For illumination some of the settlers used kerosene lamps or lanterns, but others could not afford such splendor. Some grease in a saucer with a cloth tied to a button for a wick was good enough for many of us. ~Johnny cake and milk were the principal items on the diet list in early days, according to Mr. Sweet. The settlers lived on pancakes -- great stacks of them -- soaked in grease and a syrup made from brown sugar, which could be purchased in Sioux Falls for five cents a pound. Whenever they bought meat, they demanded side cuts with a maximum of fat. Settlers living near the city drove in every ten days or two weeks to replenish their supply of provisions. Sioux Falls, when Mr. Sweet arrived 60 years ago, had but five or six building, and these were of log or stone construction. The first frame building was not erected until more than a year later. Dirt roofs were the rule on all structures. Eighth and Phillips was the commercial center of the town.

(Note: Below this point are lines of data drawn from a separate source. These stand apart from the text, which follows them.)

Lemma Counts_spent_after_giving_up_witness :
  Retry_Counts failing no_wait 2 1 0%nat
  = Returned (Some 1%nat)
      ((2%nat, 2), [EvWorker (Some 0%nat); EvLimiter (Some 0%nat) true; EvTimer;
                    EvWorker (Some 1%nat); EvLimiter (Some 1%nat) false])
  /\ Retry_Counts_from failing no_wait 2 5 2%nat 2
     = Returned (Some 2%nat)
         ((3%nat, 2), [EvWorker (Some 2%nat); EvLimiter (Some 2%nat) false]).
Proof.
  split; [reflexivity |].
  exact (proj2 (Counts_spent_after_giving_up 2 failing no_wait 1 0%nat 1%nat
                  ((2%nat, 2), [EvWorker (Some 0%nat); EvLimiter (Some 0%nat) true;
                                EvTimer; EvWorker (Some 1%nat);
                                EvLimiter (Some 1%nat) false])
                  eq_refl) failing no_wait 5%nat).
Defined.

(** ** Backoff timers in closed form *)

Lemma backoff_delay_succ (base ceil : Z) (n : nat) :
  0 < base -> base <= ceil -> ceil <= 2 ^ 62 ->
  (if backoff_delay base ceil n =? ceil then ceil
   else Z.min (Int64.mul (backoff_delay base ceil n) 2) ceil)
  = backoff_delay base ceil (S n).
Proof.
  intros Hb Hle Hc. unfold backoff_delay.
  rewrite Nat2Z.inj_succ, Z.pow_succ_r by lia.
  assert (Hp : 1 <= 2 ^ Z.of_nat n) by (apply Z.lt_pred_le, Z.pow_pos_nonneg; lia).
  replace (base * (2 * 2 ^ Z.of_nat n)) with (2 * (base * 2 ^ Z.of_nat n)) by ring.
  assert (Hq : base <= base * 2 ^ Z.of_nat n) by nia.
  generalize dependent (base * 2 ^ Z.of_nat n). intros q Hq.
  destruct (Z.eqb_spec (Z.min q ceil) ceil) as [Heq | Hne].
  - lia.
  - assert (Hlt : q < ceil) by lia.
    rewrite (Z.min_l q ceil) by lia.
    unfold Int64.mul. rewrite wrap_in_range; [lia |].
    unfold Int64.in_range, Int64.min_int, Int64.max_int. lia.
Qed.

Lemma MultiplicativeBackoff_closed_form (base ceil : Z) (n : nat) :
  0 < base -> base <= ceil -> ceil <= 2 ^ 62 ->
  calls_of (MultiplicativeBackoff ceil) n (MultiplicativeBackoff_init base)
  = {| dur := backoff_delay base ceil n;
       slept := map (backoff_delay base ceil) (seq 0 n) |}.
Proof.
  intros Hb Hle Hc. induction n as [| n IH].
  - unfold calls_of, MultiplicativeBackoff_init, backoff_delay. simpl.
    rewrite Z.mul_1_r, Z.min_l by lia. reflexivity.
  - rewrite calls_of_succ, IH, MultiplicativeBackoff_call.
    cbn [dur slept]. rewrite backoff_delay_succ by assumption.
    rewrite seq_S, map_app. reflexivity.
Qed.

(** X9. With [0 < base <= ceil <= 2^62] nanoseconds, the [k]-th call of a
    [MultiplicativeBackoff(base, ceil)] timer (counting from 0) sleeps for
    [min(base * 2^k, ceil)], and so does the [k]-th timer created by its
    cancelable variant, whatever woke the earlier waits. *)
Theorem backoff_closed_form (base ceil : Z) :
  0 < base -> base <= ceil -> ceil <= 2 ^ 62 ->
  (forall n,
     calls_of (MultiplicativeBackoff ceil) n (MultiplicativeBackoff_init base)
     = {| dur := backoff_delay base ceil n;
          slept := map (backoff_delay base ceil) (seq 0 n) |})
  /\ (forall ws,
        as_backoff (cancelable_calls ceil ws
                      (CancelableMultiplicativeBackoff_init base))
        = {| dur := backoff_delay base ceil (length ws);
             slept := map (backoff_delay base ceil) (seq 0 (length ws)) |}).
Proof.
  intros Hb Hle Hc. split.
  - intros n. apply MultiplicativeBackoff_closed_form; assumption.
  - intros ws. rewrite as_backoff_calls.
    change (as_backoff (CancelableMultiplicativeBackoff_init base))
      with (MultiplicativeBackoff_init base).
    apply MultiplicativeBackoff_closed_form; assumption.
Qed.

Lemma backoff_closed_form_witness :
  0 < 3 /\ 3 <= 20 /\ 20 <= 2 ^ 62
  /\ slept (calls_of (MultiplicativeBackoff 20) 5 (MultiplicativeBackoff_init 3))
     = [3; 6; 12; 20; 20].
Proof.
  assert (H1 : 0 < 3) by reflexivity.
  assert (H2 : 3 <= 20) by discriminate.
  assert (H3 : 20 <= 2 ^ 62) by discriminate.
  split; [exact H1 |]. split; [exact H2 |]. split; [exact H3 |].
  rewrite (proj1 (backoff_closed_form 3 20 H1 H2 H3) 5%nat). reflexivity.
Defined.

(** After a call the stored delay is never above the ceiling. *)
Lemma MultiplicativeBackoff_le_ceiling (ceil : Z) (st : Backoff) :
  dur (MultiplicativeBackoff ceil st) <= ceil.
Proof.
  rewrite MultiplicativeBackoff_call. simpl.
  destruct (dur st =? ceil); lia.
Qed.

Lemma MultiplicativeBackoff_later_sleeps (base ceil : Z) (n : nat) :
  let st := calls_of (MultiplicativeBackoff ceil) (S n)
              (MultiplicativeBackoff_init base) in
  dur st <= ceil
  /\ exists rest, slept st = base :: rest /\ Forall (fun d => d <= ceil) rest.
Proof.
  induction n as [| n IH].
  - simpl. split; [apply MultiplicativeBackoff_le_ceiling |].
    exists []. split; [| constructor].
    rewrite MultiplicativeBackoff_call. reflexivity.
  - rewrite calls_of_succ. destruct IH as (Hd & rest & Hs & Hall).
    split; [apply MultiplicativeBackoff_le_ceiling |].
    exists (rest ++ [dur (calls_of (MultiplicativeBackoff ceil) (S n)
                            (MultiplicativeBackoff_init base))]).
    split.
    + rewrite MultiplicativeBackoff_call. cbn [slept]. rewrite Hs. reflexivity.
    + apply Forall_app. split; [exact Hall |]. constructor; [exact Hd | constructor].
Qed.

(** X10. Whatever the base and the ceiling, negative or overflowing
    included, only the first wait can exceed the ceiling: every call of a
    backoff timer after the first sleeps for at most the ceiling, and so
    does every timer created by the cancelable variant after its first. *)
Theorem backoff_never_above_ceiling (base ceil : Z) :
  (forall n,
     Forall (fun d => d <= ceil)
       (tl (slept (calls_of (MultiplicativeBackoff ceil) n
                     (MultiplicativeBackoff_init base)))))
  /\ (forall ws,
        Forall (fun d => d <= ceil)
          (tl (map fst (waited (cancelable_calls ceil ws
                                  (CancelableMultiplicativeBackoff_init base)))))).
Proof.
  assert (H : forall n,
             Forall (fun d => d <= ceil)
               (tl (slept (calls_of (MultiplicativeBackoff ceil) n
                             (MultiplicativeBackoff_init base))))).
  { intros [| n]; [constructor |].
    destruct (MultiplicativeBackoff_later_sleeps base ceil n)
      as (_ & rest & Hs & Hall).
    rewrite Hs. exact Hall. }
  split; [exact H |].
  intros ws.
  change (map fst (waited (cancelable_calls ceil ws
                             (CancelableMultiplicativeBackoff_init base))))
    with (slept (as_backoff (cancelable_calls ceil ws
                               (CancelableMultiplicativeBackoff_init base)))).
  rewrite as_backoff_calls. apply H.
Qed.

(** X11. A zero base never escalates: under any non-negative ceiling, a
    backoff timer created with base 0 sleeps for 0 at every call, and its
    cancelable variant only creates timers of duration 0. *)
Theorem backoff_zero_base (ceil : Z) :
  0 <= ceil ->
  (forall n,
     calls_of (MultiplicativeBackoff ceil) n (MultiplicativeBackoff_init 0)
     = {| dur := 0; slept := repeat 0 n |})
  /\ (forall ws,
        as_backoff (cancelable_calls ceil ws (CancelableMultiplicativeBackoff_init 0))
        = {| dur := 0; slept := repeat 0 (length ws) |}).
Proof.
  intros Hc.
  assert (H : forall n,
             calls_of (MultiplicativeBackoff ceil) n (MultiplicativeBackoff_init 0)
             = {| dur := 0; slept := repeat 0 n |}).
  { induction n as [| n IH]; [reflexivity |].
    rewrite calls_of_succ, IH, MultiplicativeBackoff_call. cbn [dur slept].
    rewrite repeat_snoc. f_equal.
    destruct (Z.eqb_spec 0 ceil) as [<- | Hne]; [reflexivity |].
    change (Int64.mul 0 2) with 0. lia. }
  split; [exact H |].
  intros ws. rewrite as_backoff_calls. apply H.
Qed.

Lemma backoff_zero_base_witness :
  0 <= 8
  /\ calls_of (MultiplicativeBackoff 8) 3 (MultiplicativeBackoff_init 0)
     = {| dur := 0; slept := [0; 0; 0] |}.
Proof.
  assert (H8 : 0 <= 8) by discriminate.
  split; [exact H8 |].
  exact (proj1 (backoff_zero_base 8 H8) 3%nat).
Defined.

(** ** A bounded retry with a timer of its own *)

Section RetryCountsTimer.

Context {E A B : Type}.
Variable worker : @Worker E A.
Variable timer : Timer B.
Variable max : Z.

Hypothesis always_fails : forall a, fst (worker a) <> None.
Hypothesis max_in_range : Int64.in_range max.

Lemma iter_shift (k : nat) (b : B) :
  Nat.iter k timer (timer b) = Nat.iter (S k) timer b.
Proof.
  induction k as [| k IH]; [reflexivity |].
  simpl in *. rewrite IH. reflexivity.
Qed.

(** The worker acts on [A], the timer on [B], the limiter on its counter. *)
Lemma loop_Counts_timer (k : nat) :
  forall fuel e a b c tr,
    1 <= c -> Z.to_nat (max - c) = k -> (k <= fuel)%nat ->
    exists e' st,
      loop_observed (worker_on_fst (worker_on_fst worker))
        (limiter_on_snd (Counts max)) (timer_on_fst (timer_on_snd timer))
        fuel (Some e) (((a, b), c), tr) = Returned (Some e') st
      /\ snd (fst (fst st)) = calls_of timer k b
      /\ calls is_timer (snd st) = (calls is_timer tr + k)%nat.
Proof.
  unfold loop_observed, calls_of.
  induction k as [| k IH]; intros fuel e a b c tr Hc Hk Hfuel.
  - assert (Hge : max <= c) by lia.
    exists e, (((a, b), c), tr ++ [EvLimiter (Some e) false]). split.
    + destruct fuel; simpl; unfold spy_limiter, limiter_on_snd; simpl;
        rewrite (Counts_reached max c (Some e) Hge); reflexivity.
    + simpl. rewrite calls_snoc. simpl. split; [reflexivity | lia].
  - assert (Hlt : c < max) by lia.
    destruct fuel as [| fuel]; [lia |].
    destruct (worker a) as [r a3] eqn:Hw.
    destruct r as [e1 |];
      [| exfalso; apply (always_fails a); rewrite Hw; reflexivity].
    destruct (IH fuel e1 a3 (timer b) (c + 1)
                (tr ++ [EvLimiter (Some e) true] ++ [EvTimer] ++ [EvWorker (Some e1)])
                ltac:(lia) ltac:(lia) ltac:(lia)) as (e' & st & Hrun & Hb & Hcalls).
    exists e', st. split; [| split].
    + rewrite <- Hrun. simpl.
      unfold spy_limiter, limiter_on_snd; simpl.
      rewrite (Counts_below max c (Some e) max_in_range Hc Hlt). simpl.
      unfold spy_timer, spy_worker, timer_on_fst, timer_on_snd, worker_on_fst; simpl.
      rewrite Hw. simpl. rewrite <- !app_assoc. reflexivity.
    + rewrite Hb. apply iter_shift.
    + rewrite Hcalls, !app_assoc, !calls_snoc. simpl. lia.
Qed.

There were no bridges, and the river had to be forded. Main avenue was an interesting possibility of the future. Phillips avenue undulated like the track of a roller coaster; there was a big hold, not filled in 'till much later, at the corner of Tenth street. Pioneers in South Dakota, judging from Mr. Sweet’s vivid descriptions, must have been a sturdy lot. Natural hardships confronted them at every turn. "In 1873 a horde of grasshoppers passed through, eating everything in sight", Mr. Sweet said. "You could stand in a field of grain and watch the heads drop off the stalks one by one. The hoppers would cut the heads from the stalks at their slimmest point, just beneath the head. They spoiled whole cornfields by eating the silk off of each ear of corn; they wouldn't bother anything but the silk. "Grasshoppers traveled with the wind. I remember awakening early one morning to find my fields covered with them. Then a strong northwest wind started to blow and in an hour they were all gone. The pests would usually arrive at harvest time, sometimes a little earlier.
Breaking the open prairie in the '70s was a difficult proposition. Two oxen drew a heavy plow. The plowman walked slowly along, sowing yellow corn in the previous furrow as he went along. After the corn was harvested, a crop of flax was planted. Crossing rivers was a hazardous enterprise, especially in winter. Mr. Sweet recalls crossing the river on West Twelfth street one winter when the ice was not thick enough to support a wagon. There was a narrow channel through the ice which the wagon had to follow. The horses swam through the bitterly cold water, which was so deep that the heavily loaded wagon came within inches of being entirely submerged. Mr. Sweet retired from active farming 20 years ago, moving to Sioux Falls, where he has since lived. In his early days he broke land on all sides of the city, working principally in the vicinity of Wall lake. His winters were spent on the claim near Ellis, which he gradually improved until it was a prosperous farm at the time of his retirement in 1910.